By Valeria Lamarra with Lorraine Treanor
In 1944, Eleanor Estes wrote a children’s book called The Hundred Dresses. Set during the Great Depression, it is about a child who stands by and watches as others tease a classmate for being different. Wanda, a Polish immigrant, is taunted because she is poor and speaks with an accent. Trying to gain acceptance, she tells the bullying students that she has 100 dresses. Since she always wears the same dress, this just makes matters worse.
Maddie is the girl who does nothing to help. After Wanda leaves town, Maddie finds out that Wanda did have a hundred dresses after all. But it is too late to stand up for her friend.
The second act belongs to local playwright Mary Hail Surface who allows us to see what happens when Maddie is given another chance to defend someone. “I wanted a play which would help children flex their moral muscles, something that teaches about actions and consequences,” author Surface explained. She has succeeded.

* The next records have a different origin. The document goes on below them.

(** X12.  When the database's own failures are not [ErrRecordNotFound], a
    record that got its identifier from [GenerateId] and was then saved is
    the record [GetResult] returns for that identifier, as the save left the
    struct: with the primary key the database assigned when the record was
    new, unchanged when it was stored before. *)
Theorem generated_then_saved_is_found
    (fuel : nat) (ie : IdEnv) (env : Env) (key : Z) (w w' : World)
    (r r' stored : Result) :
  (forall n, query_error ie n <> Some ErrRecordNotFound) ->
  GenerateId fuel ie w r = Some (Returns (r', None)) ->
  gorm_Save env key r' w = (w', stored, None) ->
  stored = (if Id r =? 0 then set_Id key r' else r') /\
  GetResult None (RId r') w' = (stored, None).
Proof.
  intros Q G S.
  pose proof (generated_identifier_is_unused_rows fuel ie w r r' Q G) as U.
  assert (I : Id r' = Id r).
  { apply (GenerateId_from_outcome fuel ie w 0 r _) in G. rewrite G.
    reflexivity. }
  unfold gorm_Save in S. rewrite I in S.
  destruct (Id r =? 0).
  - destruct (result_save env); [discriminate|].
    inversion S; subst w' stored; clear S.
    split; [reflexivity|].
    unfold GetResult. simpl. rewrite filter_app. simpl.
    rewrite String.eqb_refl.
    replace (filter _ (results w)) with (@nil Result); [reflexivity|].
    symmetry. pose proof (find_filter (fun x => (RId x =? RId r')%string)
                            (results w)) as F.
    destruct (find _ (results w)) as [x|] eqn:Fx; [|exact F].
    apply find_some in Fx as [Hx Hr]. apply String.eqb_eq in Hr.
    now destruct (U x Hx).
  - rewrite save_and_return_eq in S.
    destruct (result_save env); [discriminate|].
    inversion S; subst w' stored; clear S.
    split; [reflexivity|].
    unfold GetResult. simpl. rewrite least_after_put_row; [reflexivity|].
    intros x Hx Hr. now destruct (U x Hx).
Qed.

The talented cast is headed by Sarah Fischer, who just closed Studio’s The Prime of Miss Jean Brodie, in the lead role of Maddie, and Bette Cassatt, recently of Journeymen’s acclaimed Experiment with an Air Pump, who plays Wanda.
From Valeria:
You are right. It was a talented cast. The adults played children very believably. Ms. Cassatt as Wanda particularly played a child well. She, along with Jacob (Kyle Magley) and Mr. Petronski (Terence Heffernan) had good Polish accents. I would have thought they were Polish. The boys (Magley and Michael Propster) were always in competition with each other and running all over the place. Especially Jack (Propster), who slid across the stage like crazy.
The set worked well. It was a single set which became the school yard, inside the school, their houses, or Mr. Svenson’s yard with just a few changes, so they didn’t have to move set pieces on and off all the time. Tony Cisek was the set designer and Dan Covey was the lighting designer.
The staging was very subtle. For example, if her father’s lunchbox was on the table, Maddie knew it was a bad day. But if the lunchbox was gone, it meant her father found work that day. I also enjoyed Maddie’s daydreams, which gave her the courage she needed, I think, to confront her friends.
Speaking after the show, Mrs. Surface described how children were and still are bullied at school. In her own words, the bullies “have a magnet around their moral compass.”
If so, seeing a show like this will be good for them. It will also be good for kids who stand around and say nothing when bullies are mean to other kids. Seeing or reading something about the mistakes people have made can help you to stop and think before you do something – or do nothing, like Maddie.
You may not get a parade if you’re nice, but you may get a new friend.
The Hundred Dresses at Imagination Stage.
Book by Eleanor Estes. Adapted by Mary Hall Surface
The Hundred Dresses is at Imagination Stage, 4908 Auburn Ave., Bethesda, MD, through June 11. Performances are Saturdays at 3.30 and Sundays at 12.30 and 3.30. There are additional performances on Friday, May 19 (8), Saturday, May 20 (7), Saturday, May 27 (7), and Saturday, June 1 (7). Tickets are $15 (front orchestra), $12 (side orchestra) and $10 (balcony), and you can buy them by calling 301.280.1660 or at www.ImaginationStage.org.
Note from Lorraine: Anyone who is thinks young people aren’t interested in theatre, should attend an opening night at Imagination Stage. They will see literally hundreds of children, decked out in their finery, some staying up well past their bedtimes, cheering the action, then trooping out to the lobby for the child-friendly buffet. Tomorrow’s audiences are busy today seeing quality theatre at venues such as Imagination Stage.